TRY IT: Only one span of the listing below is wanted: the lines from the one with "match fuel, ws with" through the one with "End Sha256.", reproduced exactly, both ends kept.

MATERIAL FOR THE TASK:
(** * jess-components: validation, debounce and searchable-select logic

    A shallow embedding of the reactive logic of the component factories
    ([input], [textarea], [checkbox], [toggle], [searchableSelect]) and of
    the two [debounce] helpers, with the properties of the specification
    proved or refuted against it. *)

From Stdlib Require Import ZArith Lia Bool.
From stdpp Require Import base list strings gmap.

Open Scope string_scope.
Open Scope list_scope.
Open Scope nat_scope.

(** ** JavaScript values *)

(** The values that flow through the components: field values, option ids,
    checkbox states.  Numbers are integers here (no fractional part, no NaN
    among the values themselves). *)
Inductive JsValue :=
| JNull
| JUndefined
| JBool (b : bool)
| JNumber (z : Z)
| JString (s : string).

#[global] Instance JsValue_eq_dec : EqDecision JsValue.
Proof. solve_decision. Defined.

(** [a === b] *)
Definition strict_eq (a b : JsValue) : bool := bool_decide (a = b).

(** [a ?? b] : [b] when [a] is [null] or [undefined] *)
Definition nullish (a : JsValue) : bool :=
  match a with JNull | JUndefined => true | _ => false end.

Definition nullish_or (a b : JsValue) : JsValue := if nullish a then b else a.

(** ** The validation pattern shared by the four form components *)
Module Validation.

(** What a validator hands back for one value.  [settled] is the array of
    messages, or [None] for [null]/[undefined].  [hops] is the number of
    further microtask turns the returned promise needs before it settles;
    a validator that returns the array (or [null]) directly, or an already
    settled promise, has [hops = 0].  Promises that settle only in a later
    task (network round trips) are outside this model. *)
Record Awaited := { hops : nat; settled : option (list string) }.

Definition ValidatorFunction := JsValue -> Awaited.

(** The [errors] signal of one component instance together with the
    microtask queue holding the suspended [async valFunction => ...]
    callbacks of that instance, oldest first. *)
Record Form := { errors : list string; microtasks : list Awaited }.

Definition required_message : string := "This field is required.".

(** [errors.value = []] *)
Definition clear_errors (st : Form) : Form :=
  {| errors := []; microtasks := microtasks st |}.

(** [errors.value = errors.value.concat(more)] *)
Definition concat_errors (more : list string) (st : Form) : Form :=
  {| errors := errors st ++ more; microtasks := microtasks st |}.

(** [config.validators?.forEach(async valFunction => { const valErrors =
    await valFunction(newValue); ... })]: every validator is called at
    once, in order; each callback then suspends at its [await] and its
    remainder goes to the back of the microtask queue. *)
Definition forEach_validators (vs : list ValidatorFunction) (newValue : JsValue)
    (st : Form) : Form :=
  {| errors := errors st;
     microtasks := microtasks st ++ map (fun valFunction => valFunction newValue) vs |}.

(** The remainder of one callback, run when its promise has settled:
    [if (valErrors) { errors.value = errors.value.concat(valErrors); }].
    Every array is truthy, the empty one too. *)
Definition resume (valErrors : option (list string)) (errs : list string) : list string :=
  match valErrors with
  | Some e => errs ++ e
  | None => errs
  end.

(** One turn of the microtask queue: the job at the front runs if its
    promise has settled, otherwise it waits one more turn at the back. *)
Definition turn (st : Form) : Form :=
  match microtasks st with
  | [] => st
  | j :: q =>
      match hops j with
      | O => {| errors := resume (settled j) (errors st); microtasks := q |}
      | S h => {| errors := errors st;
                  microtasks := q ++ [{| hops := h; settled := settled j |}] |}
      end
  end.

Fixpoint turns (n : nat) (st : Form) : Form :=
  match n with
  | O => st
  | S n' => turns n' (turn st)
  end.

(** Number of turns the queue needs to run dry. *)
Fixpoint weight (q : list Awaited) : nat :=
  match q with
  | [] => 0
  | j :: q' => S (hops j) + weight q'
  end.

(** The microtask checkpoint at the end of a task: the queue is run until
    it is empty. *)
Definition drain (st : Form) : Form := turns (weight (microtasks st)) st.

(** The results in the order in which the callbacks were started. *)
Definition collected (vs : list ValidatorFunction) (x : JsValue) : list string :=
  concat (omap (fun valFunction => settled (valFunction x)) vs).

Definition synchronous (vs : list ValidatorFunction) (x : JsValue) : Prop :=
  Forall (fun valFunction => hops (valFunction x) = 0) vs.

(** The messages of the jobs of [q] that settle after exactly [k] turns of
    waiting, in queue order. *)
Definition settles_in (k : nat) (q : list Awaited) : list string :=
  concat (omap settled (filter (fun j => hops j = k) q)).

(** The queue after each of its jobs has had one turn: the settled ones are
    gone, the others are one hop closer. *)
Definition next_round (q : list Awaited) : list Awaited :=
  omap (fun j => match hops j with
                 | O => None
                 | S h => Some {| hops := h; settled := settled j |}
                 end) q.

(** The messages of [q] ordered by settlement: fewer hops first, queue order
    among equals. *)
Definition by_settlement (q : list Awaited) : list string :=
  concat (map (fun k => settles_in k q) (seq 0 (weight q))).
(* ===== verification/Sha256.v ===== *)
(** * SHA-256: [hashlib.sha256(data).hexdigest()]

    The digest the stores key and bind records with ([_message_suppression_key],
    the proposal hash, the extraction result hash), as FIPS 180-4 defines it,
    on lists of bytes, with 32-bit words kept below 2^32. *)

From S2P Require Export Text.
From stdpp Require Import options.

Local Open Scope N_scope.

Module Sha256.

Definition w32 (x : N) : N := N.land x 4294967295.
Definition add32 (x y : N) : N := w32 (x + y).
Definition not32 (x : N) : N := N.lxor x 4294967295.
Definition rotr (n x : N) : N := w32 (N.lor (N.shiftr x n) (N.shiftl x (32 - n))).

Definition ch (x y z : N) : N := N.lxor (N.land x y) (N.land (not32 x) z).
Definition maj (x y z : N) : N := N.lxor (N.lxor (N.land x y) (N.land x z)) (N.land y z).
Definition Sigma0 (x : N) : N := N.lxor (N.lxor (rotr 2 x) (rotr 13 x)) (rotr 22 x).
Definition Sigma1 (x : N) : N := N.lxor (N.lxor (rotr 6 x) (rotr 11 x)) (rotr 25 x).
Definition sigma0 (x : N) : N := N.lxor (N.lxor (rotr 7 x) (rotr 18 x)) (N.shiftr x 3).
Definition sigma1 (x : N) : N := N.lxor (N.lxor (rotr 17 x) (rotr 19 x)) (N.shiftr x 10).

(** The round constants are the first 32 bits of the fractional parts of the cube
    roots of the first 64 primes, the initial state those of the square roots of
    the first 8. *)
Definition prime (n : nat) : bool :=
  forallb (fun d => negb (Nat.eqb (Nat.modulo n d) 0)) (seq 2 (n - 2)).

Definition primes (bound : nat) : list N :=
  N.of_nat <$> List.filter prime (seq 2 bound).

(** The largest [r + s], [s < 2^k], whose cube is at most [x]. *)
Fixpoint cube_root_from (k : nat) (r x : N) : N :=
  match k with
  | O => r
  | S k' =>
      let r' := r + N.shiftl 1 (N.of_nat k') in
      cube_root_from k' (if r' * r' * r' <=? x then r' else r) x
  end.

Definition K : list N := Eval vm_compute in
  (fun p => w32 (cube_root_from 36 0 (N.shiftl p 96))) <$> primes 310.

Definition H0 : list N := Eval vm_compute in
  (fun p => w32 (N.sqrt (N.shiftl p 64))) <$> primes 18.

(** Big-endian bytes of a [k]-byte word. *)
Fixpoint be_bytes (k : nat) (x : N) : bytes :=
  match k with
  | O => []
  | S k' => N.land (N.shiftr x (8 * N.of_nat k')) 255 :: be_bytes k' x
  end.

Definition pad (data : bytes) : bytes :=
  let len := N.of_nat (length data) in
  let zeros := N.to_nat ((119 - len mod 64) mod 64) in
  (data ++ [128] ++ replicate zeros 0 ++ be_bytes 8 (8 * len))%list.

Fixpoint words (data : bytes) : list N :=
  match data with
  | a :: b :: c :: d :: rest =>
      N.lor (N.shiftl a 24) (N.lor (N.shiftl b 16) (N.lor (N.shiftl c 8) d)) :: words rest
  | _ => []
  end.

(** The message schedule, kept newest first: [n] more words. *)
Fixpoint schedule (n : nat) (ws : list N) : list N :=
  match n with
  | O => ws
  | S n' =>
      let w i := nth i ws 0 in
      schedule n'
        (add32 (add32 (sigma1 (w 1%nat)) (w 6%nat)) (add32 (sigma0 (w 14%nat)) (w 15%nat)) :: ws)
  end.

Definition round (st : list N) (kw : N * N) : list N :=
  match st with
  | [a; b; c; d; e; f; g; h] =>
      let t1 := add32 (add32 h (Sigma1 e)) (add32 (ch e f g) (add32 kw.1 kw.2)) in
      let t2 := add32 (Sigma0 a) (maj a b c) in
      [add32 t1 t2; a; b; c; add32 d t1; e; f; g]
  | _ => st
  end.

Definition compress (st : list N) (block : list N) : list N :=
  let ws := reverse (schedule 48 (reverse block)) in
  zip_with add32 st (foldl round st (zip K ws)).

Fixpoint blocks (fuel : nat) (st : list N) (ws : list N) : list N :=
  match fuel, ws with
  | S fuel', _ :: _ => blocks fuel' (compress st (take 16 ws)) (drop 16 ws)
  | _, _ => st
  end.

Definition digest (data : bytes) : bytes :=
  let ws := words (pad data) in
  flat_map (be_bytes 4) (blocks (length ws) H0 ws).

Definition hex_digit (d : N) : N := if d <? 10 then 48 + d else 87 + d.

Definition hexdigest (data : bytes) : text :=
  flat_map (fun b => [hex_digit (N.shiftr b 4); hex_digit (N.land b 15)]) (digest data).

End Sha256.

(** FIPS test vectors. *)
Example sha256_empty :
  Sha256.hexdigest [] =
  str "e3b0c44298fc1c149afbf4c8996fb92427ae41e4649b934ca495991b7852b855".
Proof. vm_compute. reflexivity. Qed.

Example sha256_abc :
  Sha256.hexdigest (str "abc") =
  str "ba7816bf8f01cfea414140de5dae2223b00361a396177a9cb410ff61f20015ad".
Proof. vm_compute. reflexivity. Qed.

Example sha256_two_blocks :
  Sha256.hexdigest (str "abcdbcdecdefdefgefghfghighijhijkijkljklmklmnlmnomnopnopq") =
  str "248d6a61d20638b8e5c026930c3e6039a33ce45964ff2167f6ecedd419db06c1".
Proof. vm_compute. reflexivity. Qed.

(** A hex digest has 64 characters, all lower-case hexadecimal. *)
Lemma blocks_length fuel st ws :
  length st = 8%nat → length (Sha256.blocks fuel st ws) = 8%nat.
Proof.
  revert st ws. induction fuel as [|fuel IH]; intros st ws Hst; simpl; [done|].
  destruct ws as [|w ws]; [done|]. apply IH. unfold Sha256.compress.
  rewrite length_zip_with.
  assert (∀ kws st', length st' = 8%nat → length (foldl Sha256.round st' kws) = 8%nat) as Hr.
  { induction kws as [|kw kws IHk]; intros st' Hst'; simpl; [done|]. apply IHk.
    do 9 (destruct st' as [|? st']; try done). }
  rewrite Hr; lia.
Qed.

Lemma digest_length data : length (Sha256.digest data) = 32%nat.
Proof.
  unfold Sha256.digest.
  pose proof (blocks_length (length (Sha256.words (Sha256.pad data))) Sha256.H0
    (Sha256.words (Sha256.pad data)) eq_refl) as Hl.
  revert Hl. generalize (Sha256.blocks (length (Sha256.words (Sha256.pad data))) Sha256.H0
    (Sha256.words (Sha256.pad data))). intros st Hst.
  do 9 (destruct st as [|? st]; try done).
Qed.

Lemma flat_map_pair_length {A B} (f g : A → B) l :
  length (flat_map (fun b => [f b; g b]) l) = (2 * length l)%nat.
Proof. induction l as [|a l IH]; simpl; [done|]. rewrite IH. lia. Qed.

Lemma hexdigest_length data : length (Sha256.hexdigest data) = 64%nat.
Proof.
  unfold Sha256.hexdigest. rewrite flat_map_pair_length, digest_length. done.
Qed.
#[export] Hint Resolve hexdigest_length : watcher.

SOLUTION:
  match fuel, ws with
  | S fuel', _ :: _ => blocks fuel' (compress st (take 16 ws)) (drop 16 ws)
  | _, _ => st
  end.

Definition digest (data : bytes) : bytes :=
  let ws := words (pad data) in
  flat_map (be_bytes 4) (blocks (length ws) H0 ws).

Definition hex_digit (d : N) : N := if d <? 10 then 48 + d else 87 + d.

Definition hexdigest (data : bytes) : text :=
  flat_map (fun b => [hex_digit (N.shiftr b 4); hex_digit (N.land b 15)]) (digest data).

End Sha256.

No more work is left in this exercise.